(Exercise instructions): Look below for the lines from the one with "mret ([byte_of_Z (index" to the one with "mret (mkFragment i", and copy exactly those lines, both ends included.

═════ Extracted records

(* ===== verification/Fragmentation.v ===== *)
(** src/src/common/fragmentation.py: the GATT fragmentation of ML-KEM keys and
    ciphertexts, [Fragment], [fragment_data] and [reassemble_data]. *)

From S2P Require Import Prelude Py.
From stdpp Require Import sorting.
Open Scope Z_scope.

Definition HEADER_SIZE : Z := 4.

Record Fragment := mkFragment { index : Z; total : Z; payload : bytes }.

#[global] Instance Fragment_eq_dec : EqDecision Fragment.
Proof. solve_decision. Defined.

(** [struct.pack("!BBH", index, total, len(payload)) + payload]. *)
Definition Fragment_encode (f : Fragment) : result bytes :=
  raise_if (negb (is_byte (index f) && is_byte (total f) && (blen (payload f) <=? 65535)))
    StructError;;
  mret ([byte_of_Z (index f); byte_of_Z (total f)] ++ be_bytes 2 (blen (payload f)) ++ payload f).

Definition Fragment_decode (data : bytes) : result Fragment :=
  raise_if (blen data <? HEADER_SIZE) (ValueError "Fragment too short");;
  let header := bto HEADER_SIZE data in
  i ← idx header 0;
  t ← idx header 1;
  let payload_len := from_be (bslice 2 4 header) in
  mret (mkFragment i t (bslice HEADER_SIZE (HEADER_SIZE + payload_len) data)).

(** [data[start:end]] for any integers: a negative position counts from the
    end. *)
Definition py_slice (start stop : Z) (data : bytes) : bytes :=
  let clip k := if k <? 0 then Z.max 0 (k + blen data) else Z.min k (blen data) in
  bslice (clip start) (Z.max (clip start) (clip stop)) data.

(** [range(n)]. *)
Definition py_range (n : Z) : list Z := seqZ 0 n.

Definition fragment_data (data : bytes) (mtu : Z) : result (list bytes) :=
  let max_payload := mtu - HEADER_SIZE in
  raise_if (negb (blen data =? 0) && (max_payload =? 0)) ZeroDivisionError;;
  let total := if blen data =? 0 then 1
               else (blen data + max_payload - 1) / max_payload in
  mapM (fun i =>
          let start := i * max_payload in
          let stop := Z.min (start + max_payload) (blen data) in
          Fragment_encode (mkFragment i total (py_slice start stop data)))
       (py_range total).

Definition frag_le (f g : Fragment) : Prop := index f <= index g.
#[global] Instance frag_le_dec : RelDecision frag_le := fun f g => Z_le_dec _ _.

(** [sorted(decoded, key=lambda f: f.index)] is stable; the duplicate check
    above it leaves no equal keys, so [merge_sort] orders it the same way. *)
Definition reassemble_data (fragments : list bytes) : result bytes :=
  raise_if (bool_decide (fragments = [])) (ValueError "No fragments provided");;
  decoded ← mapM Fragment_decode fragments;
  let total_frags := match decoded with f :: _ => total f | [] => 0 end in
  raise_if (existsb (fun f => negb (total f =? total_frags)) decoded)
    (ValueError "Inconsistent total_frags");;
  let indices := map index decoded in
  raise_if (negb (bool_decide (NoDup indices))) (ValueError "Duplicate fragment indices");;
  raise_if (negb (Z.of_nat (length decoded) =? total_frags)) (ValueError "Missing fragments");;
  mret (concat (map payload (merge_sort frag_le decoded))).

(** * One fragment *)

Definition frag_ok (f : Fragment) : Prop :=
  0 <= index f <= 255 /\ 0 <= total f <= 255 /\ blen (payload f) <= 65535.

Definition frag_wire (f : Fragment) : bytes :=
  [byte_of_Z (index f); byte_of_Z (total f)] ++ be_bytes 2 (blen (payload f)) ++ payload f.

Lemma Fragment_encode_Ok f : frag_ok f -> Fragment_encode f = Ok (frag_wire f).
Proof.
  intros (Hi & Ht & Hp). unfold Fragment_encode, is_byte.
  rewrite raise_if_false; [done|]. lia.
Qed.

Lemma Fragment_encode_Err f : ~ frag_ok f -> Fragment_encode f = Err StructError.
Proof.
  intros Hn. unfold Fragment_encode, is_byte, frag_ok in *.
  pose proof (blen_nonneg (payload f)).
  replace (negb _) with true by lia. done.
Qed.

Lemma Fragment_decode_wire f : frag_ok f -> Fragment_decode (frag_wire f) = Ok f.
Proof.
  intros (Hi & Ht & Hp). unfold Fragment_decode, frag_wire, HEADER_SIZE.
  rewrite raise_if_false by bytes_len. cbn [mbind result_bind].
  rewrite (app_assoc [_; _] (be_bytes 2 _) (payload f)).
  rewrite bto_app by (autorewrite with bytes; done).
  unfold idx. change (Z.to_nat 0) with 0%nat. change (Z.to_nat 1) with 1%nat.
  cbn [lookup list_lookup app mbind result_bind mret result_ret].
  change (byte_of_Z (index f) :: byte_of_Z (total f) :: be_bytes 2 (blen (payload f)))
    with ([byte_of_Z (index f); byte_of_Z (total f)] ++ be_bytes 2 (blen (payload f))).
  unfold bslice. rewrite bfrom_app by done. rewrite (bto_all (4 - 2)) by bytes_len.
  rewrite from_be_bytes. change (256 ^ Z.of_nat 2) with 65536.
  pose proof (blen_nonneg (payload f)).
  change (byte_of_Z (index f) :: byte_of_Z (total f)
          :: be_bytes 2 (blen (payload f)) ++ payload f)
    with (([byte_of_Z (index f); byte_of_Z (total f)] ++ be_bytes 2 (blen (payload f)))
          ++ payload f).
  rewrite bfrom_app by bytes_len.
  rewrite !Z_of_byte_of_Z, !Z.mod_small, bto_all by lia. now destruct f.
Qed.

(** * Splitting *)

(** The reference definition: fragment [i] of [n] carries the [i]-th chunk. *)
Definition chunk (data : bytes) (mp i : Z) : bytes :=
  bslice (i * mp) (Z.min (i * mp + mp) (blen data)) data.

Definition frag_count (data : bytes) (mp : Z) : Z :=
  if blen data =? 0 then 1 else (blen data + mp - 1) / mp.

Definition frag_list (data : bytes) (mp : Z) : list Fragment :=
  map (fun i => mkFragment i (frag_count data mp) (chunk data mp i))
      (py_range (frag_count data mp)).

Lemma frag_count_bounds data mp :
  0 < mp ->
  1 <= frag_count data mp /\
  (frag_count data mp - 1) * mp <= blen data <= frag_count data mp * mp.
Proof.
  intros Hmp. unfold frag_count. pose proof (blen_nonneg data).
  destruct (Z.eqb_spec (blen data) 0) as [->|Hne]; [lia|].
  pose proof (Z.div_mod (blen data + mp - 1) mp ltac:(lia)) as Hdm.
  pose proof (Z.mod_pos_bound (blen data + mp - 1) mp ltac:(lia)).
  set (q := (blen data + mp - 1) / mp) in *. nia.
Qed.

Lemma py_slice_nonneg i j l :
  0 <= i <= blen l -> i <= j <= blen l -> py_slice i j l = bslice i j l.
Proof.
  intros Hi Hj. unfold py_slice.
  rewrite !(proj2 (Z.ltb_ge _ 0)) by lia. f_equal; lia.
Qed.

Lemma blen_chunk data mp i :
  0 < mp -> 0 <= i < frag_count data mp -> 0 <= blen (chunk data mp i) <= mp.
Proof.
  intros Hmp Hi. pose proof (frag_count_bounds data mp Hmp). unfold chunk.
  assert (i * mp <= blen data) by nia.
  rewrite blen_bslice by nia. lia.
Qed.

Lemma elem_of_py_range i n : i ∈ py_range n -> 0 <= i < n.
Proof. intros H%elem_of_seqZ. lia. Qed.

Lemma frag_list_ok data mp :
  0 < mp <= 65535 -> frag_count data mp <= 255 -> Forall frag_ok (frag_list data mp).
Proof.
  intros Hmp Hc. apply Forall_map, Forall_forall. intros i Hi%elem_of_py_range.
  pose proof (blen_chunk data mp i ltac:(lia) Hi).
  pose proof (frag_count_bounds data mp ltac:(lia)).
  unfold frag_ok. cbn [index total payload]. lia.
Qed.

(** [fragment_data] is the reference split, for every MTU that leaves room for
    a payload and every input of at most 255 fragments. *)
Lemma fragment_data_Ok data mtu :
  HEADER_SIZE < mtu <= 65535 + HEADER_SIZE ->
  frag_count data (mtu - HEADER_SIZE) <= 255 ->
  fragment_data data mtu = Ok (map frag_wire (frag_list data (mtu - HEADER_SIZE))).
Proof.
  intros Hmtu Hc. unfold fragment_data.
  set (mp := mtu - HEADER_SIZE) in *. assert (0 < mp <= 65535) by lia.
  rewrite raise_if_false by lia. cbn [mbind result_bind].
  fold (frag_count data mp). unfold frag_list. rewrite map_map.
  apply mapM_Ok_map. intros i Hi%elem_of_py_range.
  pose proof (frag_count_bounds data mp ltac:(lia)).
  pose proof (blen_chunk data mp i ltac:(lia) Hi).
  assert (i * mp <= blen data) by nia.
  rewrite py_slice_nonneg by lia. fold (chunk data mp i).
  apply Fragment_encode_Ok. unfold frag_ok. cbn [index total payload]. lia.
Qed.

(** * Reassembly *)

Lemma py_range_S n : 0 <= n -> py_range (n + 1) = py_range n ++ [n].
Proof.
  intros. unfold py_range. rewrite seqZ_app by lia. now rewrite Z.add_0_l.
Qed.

══════════
═════ Extracted records

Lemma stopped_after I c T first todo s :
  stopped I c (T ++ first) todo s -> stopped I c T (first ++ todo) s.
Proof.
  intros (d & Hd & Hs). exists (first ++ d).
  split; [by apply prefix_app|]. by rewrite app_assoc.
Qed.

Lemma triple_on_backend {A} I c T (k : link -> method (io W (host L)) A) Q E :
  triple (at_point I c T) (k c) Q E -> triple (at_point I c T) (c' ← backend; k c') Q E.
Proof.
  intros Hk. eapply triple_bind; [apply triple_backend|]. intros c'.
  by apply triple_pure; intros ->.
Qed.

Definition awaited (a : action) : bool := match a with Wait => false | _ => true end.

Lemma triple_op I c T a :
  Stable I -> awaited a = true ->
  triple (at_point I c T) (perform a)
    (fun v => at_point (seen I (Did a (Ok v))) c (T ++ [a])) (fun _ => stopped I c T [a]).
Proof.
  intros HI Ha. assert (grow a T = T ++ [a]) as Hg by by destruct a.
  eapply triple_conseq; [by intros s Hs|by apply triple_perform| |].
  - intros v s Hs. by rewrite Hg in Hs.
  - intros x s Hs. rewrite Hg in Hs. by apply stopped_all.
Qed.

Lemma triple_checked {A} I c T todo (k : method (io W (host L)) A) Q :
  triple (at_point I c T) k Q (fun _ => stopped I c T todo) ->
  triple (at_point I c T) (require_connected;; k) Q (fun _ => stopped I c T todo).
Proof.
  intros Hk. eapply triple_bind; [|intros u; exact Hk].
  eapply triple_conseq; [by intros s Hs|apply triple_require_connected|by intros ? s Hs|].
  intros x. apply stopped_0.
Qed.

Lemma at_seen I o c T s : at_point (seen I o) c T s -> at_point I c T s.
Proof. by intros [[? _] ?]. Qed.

══════════

(Completed task):
  mret ([byte_of_Z (index f); byte_of_Z (total f)] ++ be_bytes 2 (blen (payload f)) ++ payload f).

Definition Fragment_decode (data : bytes) : result Fragment :=
  raise_if (blen data <? HEADER_SIZE) (ValueError "Fragment too short");;
  let header := bto HEADER_SIZE data in
  i ← idx header 0;
  t ← idx header 1;
  let payload_len := from_be (bslice 2 4 header) in
  mret (mkFragment i t (bslice HEADER_SIZE (HEADER_SIZE + payload_len) data)).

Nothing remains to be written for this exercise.